What you need to produce from the material below is an exact transcription of the lines from the one with "Lemma In_setitem d" through the one with "Proof. apply startswith_iff.", both included, and no other line.

RECORDS SHOWN =

::::

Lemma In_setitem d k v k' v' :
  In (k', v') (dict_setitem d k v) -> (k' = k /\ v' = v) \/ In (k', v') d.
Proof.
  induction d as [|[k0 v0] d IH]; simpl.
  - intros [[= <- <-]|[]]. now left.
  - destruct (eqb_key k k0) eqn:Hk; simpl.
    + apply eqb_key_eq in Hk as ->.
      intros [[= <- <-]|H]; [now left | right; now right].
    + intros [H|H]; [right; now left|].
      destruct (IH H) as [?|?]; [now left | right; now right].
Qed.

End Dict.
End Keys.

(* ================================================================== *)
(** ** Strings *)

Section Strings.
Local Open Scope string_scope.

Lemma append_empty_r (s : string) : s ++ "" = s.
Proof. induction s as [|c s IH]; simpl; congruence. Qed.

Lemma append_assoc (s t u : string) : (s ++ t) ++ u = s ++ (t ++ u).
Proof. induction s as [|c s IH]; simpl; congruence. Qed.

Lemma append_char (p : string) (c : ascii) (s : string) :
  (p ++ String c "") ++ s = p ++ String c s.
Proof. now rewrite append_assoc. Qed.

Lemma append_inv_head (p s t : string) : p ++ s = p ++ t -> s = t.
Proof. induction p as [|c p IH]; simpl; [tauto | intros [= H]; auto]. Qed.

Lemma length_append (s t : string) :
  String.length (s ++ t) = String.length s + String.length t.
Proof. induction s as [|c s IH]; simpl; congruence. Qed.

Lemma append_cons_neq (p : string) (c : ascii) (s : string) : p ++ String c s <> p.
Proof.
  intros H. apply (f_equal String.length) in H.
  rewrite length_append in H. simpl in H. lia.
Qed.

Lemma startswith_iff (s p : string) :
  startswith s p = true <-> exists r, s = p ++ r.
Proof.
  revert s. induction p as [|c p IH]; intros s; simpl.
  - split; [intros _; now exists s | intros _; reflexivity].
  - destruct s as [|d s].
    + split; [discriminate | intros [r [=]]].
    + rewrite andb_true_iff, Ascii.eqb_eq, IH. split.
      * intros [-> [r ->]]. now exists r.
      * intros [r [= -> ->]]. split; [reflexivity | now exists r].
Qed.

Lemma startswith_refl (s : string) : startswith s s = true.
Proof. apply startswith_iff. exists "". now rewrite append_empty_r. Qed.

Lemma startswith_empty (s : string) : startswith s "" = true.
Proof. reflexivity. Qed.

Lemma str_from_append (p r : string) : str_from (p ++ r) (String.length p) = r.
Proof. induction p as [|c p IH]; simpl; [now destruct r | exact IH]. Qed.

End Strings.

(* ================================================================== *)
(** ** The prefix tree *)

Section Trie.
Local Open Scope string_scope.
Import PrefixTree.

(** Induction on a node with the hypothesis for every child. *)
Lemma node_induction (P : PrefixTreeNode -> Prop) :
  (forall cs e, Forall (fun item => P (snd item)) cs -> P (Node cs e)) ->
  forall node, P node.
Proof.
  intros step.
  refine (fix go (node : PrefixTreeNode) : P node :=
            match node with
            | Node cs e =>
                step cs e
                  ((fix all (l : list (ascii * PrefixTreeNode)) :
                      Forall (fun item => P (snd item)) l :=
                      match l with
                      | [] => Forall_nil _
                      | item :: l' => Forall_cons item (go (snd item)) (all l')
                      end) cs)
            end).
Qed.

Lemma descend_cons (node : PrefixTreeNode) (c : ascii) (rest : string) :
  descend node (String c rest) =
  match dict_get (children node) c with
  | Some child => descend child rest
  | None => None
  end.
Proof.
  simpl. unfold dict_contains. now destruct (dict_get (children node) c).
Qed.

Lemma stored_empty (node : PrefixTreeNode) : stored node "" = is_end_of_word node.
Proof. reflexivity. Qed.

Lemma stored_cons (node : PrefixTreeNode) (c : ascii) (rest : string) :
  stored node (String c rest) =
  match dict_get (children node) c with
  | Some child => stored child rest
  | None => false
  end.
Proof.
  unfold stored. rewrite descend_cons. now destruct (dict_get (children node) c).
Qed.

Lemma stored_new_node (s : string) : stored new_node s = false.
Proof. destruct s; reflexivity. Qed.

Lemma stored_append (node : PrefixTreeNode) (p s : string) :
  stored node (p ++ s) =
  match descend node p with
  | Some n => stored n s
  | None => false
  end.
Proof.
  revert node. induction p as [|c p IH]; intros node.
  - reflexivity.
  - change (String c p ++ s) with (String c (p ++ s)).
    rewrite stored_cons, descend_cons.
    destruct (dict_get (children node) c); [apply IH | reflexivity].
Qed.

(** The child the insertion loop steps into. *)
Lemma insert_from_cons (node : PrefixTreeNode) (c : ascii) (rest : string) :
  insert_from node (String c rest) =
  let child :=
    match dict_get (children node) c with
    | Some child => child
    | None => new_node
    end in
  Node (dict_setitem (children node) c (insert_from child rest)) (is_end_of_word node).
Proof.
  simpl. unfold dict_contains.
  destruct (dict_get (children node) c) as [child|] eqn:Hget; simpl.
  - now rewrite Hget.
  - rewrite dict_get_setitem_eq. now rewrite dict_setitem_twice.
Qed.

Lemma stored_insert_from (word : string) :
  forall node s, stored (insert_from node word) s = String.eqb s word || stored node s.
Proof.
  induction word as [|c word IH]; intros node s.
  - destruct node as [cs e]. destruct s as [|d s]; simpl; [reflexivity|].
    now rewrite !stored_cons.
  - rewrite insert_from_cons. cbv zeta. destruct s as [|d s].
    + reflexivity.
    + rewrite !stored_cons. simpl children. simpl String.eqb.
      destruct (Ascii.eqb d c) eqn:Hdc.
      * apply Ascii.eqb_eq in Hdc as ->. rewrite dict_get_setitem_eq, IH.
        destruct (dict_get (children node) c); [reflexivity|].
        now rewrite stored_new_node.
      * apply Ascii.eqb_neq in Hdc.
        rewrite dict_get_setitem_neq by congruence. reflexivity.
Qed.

::::

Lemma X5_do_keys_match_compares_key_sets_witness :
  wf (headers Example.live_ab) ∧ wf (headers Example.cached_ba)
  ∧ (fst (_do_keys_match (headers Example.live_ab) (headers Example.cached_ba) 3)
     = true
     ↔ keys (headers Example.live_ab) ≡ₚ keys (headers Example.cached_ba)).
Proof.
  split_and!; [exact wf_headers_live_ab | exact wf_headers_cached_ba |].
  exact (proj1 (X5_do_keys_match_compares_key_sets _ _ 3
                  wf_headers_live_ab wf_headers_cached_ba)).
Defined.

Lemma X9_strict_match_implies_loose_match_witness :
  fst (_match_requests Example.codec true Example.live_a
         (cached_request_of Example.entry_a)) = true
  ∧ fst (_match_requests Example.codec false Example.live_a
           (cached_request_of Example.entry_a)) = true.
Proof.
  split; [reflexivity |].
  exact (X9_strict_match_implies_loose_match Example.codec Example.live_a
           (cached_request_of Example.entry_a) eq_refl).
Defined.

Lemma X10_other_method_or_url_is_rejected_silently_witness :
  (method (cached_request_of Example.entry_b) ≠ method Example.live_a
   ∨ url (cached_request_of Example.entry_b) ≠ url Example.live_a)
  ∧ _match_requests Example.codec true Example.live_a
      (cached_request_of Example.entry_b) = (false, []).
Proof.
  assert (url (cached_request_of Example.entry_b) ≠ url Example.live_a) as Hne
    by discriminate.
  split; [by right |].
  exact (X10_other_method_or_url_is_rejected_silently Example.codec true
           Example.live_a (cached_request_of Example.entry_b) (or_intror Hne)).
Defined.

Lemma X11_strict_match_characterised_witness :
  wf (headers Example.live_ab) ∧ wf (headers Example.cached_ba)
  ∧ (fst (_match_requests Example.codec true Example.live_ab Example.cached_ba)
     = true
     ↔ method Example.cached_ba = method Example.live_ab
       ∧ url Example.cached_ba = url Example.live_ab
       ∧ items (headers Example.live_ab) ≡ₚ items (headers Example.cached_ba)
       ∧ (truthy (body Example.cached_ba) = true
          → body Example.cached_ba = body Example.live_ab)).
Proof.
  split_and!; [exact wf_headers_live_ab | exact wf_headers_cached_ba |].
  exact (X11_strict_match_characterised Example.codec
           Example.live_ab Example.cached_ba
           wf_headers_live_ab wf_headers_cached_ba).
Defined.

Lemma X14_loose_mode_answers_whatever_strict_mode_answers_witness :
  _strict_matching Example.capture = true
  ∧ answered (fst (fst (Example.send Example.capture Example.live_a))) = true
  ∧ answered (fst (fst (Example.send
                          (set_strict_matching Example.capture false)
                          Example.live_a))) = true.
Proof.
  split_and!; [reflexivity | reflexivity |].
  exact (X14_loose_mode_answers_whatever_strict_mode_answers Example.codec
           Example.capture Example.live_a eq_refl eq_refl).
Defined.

::::

THE COMPLETED TASK =
Lemma In_setitem d k v k' v' :
  In (k', v') (dict_setitem d k v) -> (k' = k /\ v' = v) \/ In (k', v') d.
Proof.
  induction d as [|[k0 v0] d IH]; simpl.
  - intros [[= <- <-]|[]]. now left.
  - destruct (eqb_key k k0) eqn:Hk; simpl.
    + apply eqb_key_eq in Hk as ->.
      intros [[= <- <-]|H]; [now left | right; now right].
    + intros [H|H]; [right; now left|].
      destruct (IH H) as [?|?]; [now left | right; now right].
Qed.

End Dict.
End Keys.

(* ================================================================== *)
(** ** Strings *)

Section Strings.
Local Open Scope string_scope.

Lemma append_empty_r (s : string) : s ++ "" = s.
Proof. induction s as [|c s IH]; simpl; congruence. Qed.

Lemma append_assoc (s t u : string) : (s ++ t) ++ u = s ++ (t ++ u).
Proof. induction s as [|c s IH]; simpl; congruence. Qed.

Lemma append_char (p : string) (c : ascii) (s : string) :
  (p ++ String c "") ++ s = p ++ String c s.
Proof. now rewrite append_assoc. Qed.

Lemma append_inv_head (p s t : string) : p ++ s = p ++ t -> s = t.
Proof. induction p as [|c p IH]; simpl; [tauto | intros [= H]; auto]. Qed.

Lemma length_append (s t : string) :
  String.length (s ++ t) = String.length s + String.length t.
Proof. induction s as [|c s IH]; simpl; congruence. Qed.

Lemma append_cons_neq (p : string) (c : ascii) (s : string) : p ++ String c s <> p.
Proof.
  intros H. apply (f_equal String.length) in H.
  rewrite length_append in H. simpl in H. lia.
Qed.

Lemma startswith_iff (s p : string) :
  startswith s p = true <-> exists r, s = p ++ r.
Proof.
  revert s. induction p as [|c p IH]; intros s; simpl.
  - split; [intros _; now exists s | intros _; reflexivity].
  - destruct s as [|d s].
    + split; [discriminate | intros [r [=]]].
    + rewrite andb_true_iff, Ascii.eqb_eq, IH. split.
      * intros [-> [r ->]]. now exists r.
      * intros [r [= -> ->]]. split; [reflexivity | now exists r].
Qed.

Lemma startswith_refl (s : string) : startswith s s = true.
Proof. apply startswith_iff. exists "". now rewrite append_empty_r. Qed.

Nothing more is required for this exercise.